**WHAT YOU SHOULD DO:** In the material below, find the line containing "(* ===== verification/FirmwareLive.v ===== *)" and the line containing "[course_goes_on]: as long", then reproduce exactly both of them and every line between, and nothing else.

**SUPPLIED RECORDS:**
***
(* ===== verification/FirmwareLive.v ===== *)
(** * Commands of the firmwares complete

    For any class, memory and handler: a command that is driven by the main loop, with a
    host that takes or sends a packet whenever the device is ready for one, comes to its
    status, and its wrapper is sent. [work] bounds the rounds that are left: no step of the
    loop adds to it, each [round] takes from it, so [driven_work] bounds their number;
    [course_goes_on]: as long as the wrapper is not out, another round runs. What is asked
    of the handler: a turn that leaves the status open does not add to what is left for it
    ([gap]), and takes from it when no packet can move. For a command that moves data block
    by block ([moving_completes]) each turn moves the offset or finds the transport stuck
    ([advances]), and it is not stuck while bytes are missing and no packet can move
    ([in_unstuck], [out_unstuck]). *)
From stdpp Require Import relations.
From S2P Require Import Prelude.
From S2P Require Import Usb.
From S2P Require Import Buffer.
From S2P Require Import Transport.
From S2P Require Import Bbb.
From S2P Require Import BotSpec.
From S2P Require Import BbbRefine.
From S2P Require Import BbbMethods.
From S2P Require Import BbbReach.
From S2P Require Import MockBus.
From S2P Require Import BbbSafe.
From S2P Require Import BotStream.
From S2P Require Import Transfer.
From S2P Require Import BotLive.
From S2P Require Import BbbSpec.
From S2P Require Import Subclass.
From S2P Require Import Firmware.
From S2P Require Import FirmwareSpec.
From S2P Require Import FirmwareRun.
***
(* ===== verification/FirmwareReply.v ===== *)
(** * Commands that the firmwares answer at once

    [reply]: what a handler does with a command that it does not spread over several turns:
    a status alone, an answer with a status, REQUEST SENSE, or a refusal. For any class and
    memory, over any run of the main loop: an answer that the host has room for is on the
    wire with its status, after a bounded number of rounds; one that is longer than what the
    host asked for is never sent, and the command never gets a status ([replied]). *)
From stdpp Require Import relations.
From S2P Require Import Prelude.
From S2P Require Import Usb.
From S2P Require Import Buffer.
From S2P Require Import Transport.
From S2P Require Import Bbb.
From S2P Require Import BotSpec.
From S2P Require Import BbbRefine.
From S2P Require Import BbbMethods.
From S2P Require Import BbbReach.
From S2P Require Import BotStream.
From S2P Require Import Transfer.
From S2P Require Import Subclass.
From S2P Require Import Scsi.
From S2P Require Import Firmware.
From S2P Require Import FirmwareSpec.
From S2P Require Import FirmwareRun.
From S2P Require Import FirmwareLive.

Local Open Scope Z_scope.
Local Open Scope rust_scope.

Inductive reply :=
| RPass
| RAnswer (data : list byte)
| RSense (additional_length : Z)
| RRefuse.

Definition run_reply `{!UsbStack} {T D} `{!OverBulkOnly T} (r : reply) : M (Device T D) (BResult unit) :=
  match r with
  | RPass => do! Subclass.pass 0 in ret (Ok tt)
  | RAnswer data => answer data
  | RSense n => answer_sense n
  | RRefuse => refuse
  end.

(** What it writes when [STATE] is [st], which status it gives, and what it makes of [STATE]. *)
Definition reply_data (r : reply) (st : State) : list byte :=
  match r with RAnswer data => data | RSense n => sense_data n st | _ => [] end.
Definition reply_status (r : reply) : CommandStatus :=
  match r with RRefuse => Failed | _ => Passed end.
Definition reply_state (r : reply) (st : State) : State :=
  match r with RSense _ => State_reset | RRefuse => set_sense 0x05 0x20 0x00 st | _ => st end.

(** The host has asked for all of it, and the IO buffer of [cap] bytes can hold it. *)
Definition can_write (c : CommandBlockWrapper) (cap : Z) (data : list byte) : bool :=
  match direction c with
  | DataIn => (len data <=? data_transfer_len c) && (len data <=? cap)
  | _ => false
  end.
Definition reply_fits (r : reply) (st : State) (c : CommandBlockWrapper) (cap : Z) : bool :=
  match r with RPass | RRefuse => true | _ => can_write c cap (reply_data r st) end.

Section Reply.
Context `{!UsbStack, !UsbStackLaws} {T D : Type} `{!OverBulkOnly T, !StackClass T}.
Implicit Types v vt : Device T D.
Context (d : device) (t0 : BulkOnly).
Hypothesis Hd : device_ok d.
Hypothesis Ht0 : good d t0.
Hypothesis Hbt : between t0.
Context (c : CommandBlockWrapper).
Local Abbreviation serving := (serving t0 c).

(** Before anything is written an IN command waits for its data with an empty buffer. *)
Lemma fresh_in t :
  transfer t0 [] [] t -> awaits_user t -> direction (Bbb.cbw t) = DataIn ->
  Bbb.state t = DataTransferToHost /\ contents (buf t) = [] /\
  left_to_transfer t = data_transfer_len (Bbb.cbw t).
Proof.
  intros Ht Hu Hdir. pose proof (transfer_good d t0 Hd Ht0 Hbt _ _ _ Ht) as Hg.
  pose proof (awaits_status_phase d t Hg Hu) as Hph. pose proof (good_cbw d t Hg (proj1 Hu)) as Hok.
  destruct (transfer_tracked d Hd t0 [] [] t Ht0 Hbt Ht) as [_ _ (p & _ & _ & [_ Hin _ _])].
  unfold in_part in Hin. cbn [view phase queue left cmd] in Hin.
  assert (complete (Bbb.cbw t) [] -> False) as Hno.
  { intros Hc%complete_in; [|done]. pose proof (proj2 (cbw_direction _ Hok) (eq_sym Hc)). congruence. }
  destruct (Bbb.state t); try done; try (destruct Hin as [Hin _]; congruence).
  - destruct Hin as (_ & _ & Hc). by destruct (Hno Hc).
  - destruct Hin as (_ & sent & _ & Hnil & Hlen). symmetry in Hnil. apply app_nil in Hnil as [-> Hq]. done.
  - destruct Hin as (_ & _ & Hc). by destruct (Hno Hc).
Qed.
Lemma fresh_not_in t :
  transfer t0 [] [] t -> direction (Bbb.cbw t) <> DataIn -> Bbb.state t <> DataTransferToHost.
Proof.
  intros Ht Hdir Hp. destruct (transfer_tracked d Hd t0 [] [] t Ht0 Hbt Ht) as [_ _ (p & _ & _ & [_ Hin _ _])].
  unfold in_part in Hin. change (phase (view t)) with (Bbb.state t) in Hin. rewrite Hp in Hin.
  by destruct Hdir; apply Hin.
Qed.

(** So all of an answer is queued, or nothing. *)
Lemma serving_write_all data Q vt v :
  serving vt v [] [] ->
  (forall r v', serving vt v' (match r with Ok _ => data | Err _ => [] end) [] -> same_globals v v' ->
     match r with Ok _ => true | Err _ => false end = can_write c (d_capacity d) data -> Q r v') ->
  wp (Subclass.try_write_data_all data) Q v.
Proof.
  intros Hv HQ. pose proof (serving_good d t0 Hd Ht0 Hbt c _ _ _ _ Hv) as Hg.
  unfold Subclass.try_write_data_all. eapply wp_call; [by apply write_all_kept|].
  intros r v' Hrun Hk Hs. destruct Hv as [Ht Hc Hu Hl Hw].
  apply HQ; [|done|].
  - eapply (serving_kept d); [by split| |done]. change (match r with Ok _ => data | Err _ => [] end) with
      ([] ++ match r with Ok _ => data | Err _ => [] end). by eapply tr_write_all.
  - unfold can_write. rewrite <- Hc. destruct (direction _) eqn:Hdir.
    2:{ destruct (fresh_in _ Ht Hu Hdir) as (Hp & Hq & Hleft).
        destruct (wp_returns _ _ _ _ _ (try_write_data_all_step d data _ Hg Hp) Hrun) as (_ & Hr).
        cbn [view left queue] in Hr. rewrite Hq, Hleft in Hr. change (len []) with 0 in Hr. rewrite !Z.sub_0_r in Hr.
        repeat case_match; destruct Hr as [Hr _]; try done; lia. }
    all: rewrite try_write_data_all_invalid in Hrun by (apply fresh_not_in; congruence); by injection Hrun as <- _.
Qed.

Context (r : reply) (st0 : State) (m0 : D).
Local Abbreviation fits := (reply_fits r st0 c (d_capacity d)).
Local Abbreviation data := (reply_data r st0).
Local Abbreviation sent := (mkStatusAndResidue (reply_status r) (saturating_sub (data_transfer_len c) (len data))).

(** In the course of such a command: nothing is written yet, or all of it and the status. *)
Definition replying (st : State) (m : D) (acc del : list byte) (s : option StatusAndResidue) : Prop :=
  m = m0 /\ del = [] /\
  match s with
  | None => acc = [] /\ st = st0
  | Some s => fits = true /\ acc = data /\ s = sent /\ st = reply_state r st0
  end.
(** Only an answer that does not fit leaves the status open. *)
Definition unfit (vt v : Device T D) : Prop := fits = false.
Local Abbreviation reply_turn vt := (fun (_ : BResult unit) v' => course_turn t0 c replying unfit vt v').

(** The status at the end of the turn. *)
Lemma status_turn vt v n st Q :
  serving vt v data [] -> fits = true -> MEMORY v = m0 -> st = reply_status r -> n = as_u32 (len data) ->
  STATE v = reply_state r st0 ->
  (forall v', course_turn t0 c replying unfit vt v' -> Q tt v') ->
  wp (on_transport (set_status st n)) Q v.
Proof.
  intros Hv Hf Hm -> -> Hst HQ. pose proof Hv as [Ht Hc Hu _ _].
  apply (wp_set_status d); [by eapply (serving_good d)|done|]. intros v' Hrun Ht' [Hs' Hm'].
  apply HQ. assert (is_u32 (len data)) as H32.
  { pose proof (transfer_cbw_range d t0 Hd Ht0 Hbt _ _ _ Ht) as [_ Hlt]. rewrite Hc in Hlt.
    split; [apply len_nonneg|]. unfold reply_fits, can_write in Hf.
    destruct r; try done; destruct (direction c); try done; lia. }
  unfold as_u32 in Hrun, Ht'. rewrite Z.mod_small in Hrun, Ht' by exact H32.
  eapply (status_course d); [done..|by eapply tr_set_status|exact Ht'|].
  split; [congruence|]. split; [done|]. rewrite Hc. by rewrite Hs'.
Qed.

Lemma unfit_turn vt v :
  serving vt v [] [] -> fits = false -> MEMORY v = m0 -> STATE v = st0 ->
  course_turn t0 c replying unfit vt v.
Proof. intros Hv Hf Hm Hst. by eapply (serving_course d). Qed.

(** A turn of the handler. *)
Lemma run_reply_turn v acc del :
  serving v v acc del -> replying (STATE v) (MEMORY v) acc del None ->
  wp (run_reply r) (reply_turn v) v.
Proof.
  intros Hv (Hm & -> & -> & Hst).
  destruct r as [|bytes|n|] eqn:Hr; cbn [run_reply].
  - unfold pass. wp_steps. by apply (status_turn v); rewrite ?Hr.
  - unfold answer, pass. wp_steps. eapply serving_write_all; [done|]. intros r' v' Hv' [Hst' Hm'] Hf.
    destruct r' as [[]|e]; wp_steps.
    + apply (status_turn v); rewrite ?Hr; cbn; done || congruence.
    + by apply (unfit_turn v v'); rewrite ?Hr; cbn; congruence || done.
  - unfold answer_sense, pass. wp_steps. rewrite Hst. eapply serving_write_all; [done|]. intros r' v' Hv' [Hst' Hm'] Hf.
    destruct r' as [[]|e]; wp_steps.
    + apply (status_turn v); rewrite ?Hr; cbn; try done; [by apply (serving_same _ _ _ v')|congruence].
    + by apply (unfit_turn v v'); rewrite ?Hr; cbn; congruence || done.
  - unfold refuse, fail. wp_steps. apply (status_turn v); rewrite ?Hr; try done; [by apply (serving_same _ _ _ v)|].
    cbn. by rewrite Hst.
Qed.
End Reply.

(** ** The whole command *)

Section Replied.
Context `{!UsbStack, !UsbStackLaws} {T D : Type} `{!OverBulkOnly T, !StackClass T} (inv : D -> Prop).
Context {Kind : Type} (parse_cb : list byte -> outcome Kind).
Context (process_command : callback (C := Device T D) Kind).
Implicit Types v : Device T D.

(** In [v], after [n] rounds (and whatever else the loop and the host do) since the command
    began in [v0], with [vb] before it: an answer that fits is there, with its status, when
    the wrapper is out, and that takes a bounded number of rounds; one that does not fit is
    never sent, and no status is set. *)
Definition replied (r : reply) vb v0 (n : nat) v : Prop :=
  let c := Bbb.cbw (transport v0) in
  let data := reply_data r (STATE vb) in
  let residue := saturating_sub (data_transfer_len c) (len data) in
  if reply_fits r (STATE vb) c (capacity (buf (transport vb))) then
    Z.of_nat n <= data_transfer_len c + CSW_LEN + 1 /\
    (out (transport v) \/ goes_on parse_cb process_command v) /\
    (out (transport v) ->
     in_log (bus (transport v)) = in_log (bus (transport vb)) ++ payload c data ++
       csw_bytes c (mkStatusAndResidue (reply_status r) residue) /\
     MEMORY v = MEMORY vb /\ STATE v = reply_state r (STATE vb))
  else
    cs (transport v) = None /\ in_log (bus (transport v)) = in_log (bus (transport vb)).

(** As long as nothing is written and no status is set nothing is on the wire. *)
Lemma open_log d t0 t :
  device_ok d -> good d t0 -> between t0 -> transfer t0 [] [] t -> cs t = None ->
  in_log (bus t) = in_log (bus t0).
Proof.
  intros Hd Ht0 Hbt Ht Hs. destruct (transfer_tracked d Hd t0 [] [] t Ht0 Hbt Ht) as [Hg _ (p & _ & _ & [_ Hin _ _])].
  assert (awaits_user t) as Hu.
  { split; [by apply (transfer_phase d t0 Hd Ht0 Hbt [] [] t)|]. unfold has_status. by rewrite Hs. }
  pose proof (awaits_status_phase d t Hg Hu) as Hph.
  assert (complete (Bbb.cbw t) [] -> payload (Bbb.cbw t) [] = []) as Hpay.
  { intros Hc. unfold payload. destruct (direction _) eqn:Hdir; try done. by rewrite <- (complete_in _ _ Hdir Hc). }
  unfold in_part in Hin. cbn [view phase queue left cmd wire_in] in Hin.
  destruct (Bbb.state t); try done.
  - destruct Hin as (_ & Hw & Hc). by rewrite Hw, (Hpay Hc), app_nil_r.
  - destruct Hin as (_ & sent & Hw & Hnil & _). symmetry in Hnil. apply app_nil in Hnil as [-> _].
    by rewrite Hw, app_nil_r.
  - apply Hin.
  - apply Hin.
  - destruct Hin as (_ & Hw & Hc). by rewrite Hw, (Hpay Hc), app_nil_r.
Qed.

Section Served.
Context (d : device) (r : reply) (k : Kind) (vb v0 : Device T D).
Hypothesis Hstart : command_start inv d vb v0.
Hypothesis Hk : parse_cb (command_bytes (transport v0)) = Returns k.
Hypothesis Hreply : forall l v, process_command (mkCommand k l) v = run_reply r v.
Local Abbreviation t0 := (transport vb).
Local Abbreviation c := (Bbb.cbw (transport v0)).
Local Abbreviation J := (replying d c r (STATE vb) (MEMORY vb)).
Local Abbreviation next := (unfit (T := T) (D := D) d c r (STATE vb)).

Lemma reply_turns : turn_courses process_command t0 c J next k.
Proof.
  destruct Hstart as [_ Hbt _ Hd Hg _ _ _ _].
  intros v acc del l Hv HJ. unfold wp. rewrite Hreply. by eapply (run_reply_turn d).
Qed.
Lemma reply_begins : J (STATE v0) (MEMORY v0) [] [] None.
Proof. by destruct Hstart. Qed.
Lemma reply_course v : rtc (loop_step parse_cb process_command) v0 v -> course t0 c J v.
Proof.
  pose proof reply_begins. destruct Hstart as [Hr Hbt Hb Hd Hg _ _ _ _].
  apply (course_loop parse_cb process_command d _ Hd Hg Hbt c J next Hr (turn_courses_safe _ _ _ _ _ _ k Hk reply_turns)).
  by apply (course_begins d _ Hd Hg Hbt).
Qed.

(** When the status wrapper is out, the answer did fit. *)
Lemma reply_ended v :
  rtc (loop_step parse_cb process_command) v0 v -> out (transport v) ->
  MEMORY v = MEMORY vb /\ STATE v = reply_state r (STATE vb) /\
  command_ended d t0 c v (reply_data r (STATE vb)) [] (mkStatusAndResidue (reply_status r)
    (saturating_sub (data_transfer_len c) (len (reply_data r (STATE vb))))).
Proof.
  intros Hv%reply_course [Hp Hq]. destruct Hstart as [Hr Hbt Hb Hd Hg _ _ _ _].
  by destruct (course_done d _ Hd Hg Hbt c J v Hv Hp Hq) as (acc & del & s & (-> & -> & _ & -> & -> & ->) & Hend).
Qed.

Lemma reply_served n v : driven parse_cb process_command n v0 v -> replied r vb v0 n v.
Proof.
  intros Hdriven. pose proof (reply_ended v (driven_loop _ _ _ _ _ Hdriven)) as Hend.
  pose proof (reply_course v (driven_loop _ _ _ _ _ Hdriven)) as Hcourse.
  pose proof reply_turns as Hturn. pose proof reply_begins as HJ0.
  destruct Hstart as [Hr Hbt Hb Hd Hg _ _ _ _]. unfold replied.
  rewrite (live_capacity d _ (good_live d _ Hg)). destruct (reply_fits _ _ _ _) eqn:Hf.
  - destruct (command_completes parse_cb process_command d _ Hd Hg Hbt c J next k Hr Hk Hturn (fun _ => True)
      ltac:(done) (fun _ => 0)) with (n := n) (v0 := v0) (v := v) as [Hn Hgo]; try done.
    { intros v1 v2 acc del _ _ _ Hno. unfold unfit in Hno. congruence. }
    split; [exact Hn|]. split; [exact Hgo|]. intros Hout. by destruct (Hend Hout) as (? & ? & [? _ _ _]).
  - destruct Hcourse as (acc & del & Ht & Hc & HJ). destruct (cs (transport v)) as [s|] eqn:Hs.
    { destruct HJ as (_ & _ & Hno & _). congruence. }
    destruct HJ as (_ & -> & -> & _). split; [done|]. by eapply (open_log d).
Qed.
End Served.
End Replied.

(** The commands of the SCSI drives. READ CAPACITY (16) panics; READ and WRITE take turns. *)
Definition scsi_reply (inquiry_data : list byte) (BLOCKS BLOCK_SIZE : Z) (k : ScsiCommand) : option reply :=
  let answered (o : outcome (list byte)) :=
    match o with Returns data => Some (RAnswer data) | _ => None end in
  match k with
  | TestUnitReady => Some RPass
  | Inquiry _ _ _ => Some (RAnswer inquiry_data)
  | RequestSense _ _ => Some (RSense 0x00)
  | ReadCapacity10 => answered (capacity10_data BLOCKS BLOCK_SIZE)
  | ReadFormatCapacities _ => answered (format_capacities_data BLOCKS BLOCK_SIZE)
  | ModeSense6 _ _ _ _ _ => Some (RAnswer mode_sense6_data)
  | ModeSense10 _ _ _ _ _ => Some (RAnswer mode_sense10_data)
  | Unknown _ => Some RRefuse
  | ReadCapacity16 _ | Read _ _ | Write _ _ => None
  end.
***
**OUTPUT FOR THIS TASK:**
(* ===== verification/FirmwareLive.v ===== *)
(** * Commands of the firmwares complete

    For any class, memory and handler: a command that is driven by the main loop, with a
    host that takes or sends a packet whenever the device is ready for one, comes to its
    status, and its wrapper is sent. [work] bounds the rounds that are left: no step of the
    loop adds to it, each [round] takes from it, so [driven_work] bounds their number;
    [course_goes_on]: as long as the wrapper is not out, another round runs. What is asked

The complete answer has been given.